“A adoção também é abertura à vida”, diz Bruno José Silveira Bonifácio, que há dez anos faz o apostolado Católicos Adoção. A frase alude à necessária abertura à vida que a Igreja determina para o casamento, ordenado para receber os filhos. “A adoção é um santo remédio, porque salva o bebê, salva a mãe que está entregando o bebê e, de alguma forma, ajuda a família que está esperando por um filho”.

Analista de sistema de 34 anos, de São Paulo (SP), Bonifácio viveu o que diz. “Minha mãe era dependente química, era alcoólatra e tudo indica que sofreu abuso sexual”, contou ele à ACI Digital. “Ela tinha 17 anos”. A jovem foi acolhida por uma paróquia onde havia “uma pastoral com dependentes químicos”.

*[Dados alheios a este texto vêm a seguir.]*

(* ===== verification/ScanSpec.v ===== *)
(** * What a scan returns

    The invariant of an index scan between two calls of [hnswgettuple]
    (HnswScan.v) and what a whole scan returns: the heap TIDs of the elements
    the layer searches give out, each once, and in an iterative scan those of
    everything that can be reached at the ground layer. *)

From Stdlib Require Import SpecFloat.
From S2P Require Import Prelude CFloat VectorType PairingHeap GraphSearch ItemPtr HnswData BufPage Backend.
From S2P Require Import HnswUtils SearchLayer LayerRefinement PageUpdate MetaPage DiskGraph HnswScan.

(** ** Searches that are resumed *)

Section Resume.
Context {K : Type} `{Countable K} (G : SearchGraph K) (ef : Z) (U : gset K).
Context (U_closed : forall k k', k ∈ U -> k' ∈ g_neighbors G k -> k' ∈ U).
Context (U_numeric : forall k, k ∈ U -> numeric (g_distance G) k).
Context (U_counted : all_counted G U).
Context (U_level : forall k, k ∈ U -> g_level_ok G k = true).

#[local] Abbreviation dist := (g_distance G).

(** The keys a scan has visited: those it has given out, those it holds and
    those it has put aside; only the last may have neighbors it has not seen. *)
Record covers (gone w D : list K) (V : gset K) : Prop := {
  cv_inside k : k ∈ V -> k ∈ U;
  cv_all k : k ∈ V <-> k ∈ gone ++ w ++ D;
  cv_nodup : NoDup (gone ++ w ++ D)
}.

Definition expanded (l : list K) (V : gset K) : Prop :=
  forall k k', k ∈ l -> k' ∈ g_neighbors G k -> k' ∈ V.

Lemma covers_move gone w D gone' w' D' V :
  gone ++ w ++ D ≡ₚ gone' ++ w' ++ D' -> covers gone w D V -> covers gone' w' D' V.
Proof.
  intros Hp [H1 H2 H3]. split; [done| |by rewrite <- Hp]. intros k. by rewrite H2, Hp.
Qed.

#[export] Instance expanded_perm : Proper ((≡ₚ) ==> (=) ==> iff) expanded.
Proof. intros l l' Hl ? V ->. unfold expanded. by setoid_rewrite Hl. Qed.

(** The number of tuples counted is that of the visited keys. *)
Definition tuples_counted (s : GState K) : Prop := gs_tuples s = Some (Z.of_nat (size (gs_visited s))).

Lemma g_visit_fields k (s s' : GState K) : g_visit G ef k s = Ok s' ->
  gs_visited s' = gs_visited s /\ gs_tuples s' = gs_tuples s.
Proof.
  unfold g_visit. destruct (pairingheap_first _); [|done]. simpl.
  destruct (negb _); [by intros [= <-]|]. destruct (negb _); [by intros [= <-]|].
  destruct (g_counted G k); [|by intros [= <-]]. destruct (ef <? _); [|by intros [= <-]].
  destruct (pairingheap_remove_first _) as [[d W]|]; [|done]. by intros [= <-].
Qed.

Lemma g_visit_all_fields l (s s' : GState K) : g_visit_all G ef l s = Ok s' ->
  gs_visited s' = gs_visited s /\ gs_tuples s' = gs_tuples s.
Proof.
  revert s. induction l as [|k l IH]; simpl; intros s Hv; [by injection Hv as <-|].
  apply res_bind_ok in Hv as (s1 & [E1 E2]%g_visit_fields & [E3 E4]%IH). split; congruence.
Qed.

Até onde Bonifácio sabe, a ideia de sua mãe era abortar. “O padre falou ‘calma, minha filha, a Igreja está com você e vamos te ajudar’. Minha mãe não me abortou, graças a Deus”, diz Bonifácio. “Fiquei cinco meses com uma pessoa da paróquia e, aos cinco meses, eu fui adotado” por outra família da paróquia. Ele tem uma irmã também adotada.

Bonifácio começou a falar sobre adoção na internet, “mas não no âmbito católico”, diz. Certo dia, uma “menina do Ceará de 17 anos” entrou em contato dizendo que precisava de sua ajuda e oração porque queria abortar. “Ela disse que tinha lido uma reflexão que eu tinha colocado da visão do filho adotivo e ela viu que o melhor que podia fazer era entregar o filho para adoção”, conta Bonifácio. “E ela disse: acho que você devia falar isso para todo mundo”.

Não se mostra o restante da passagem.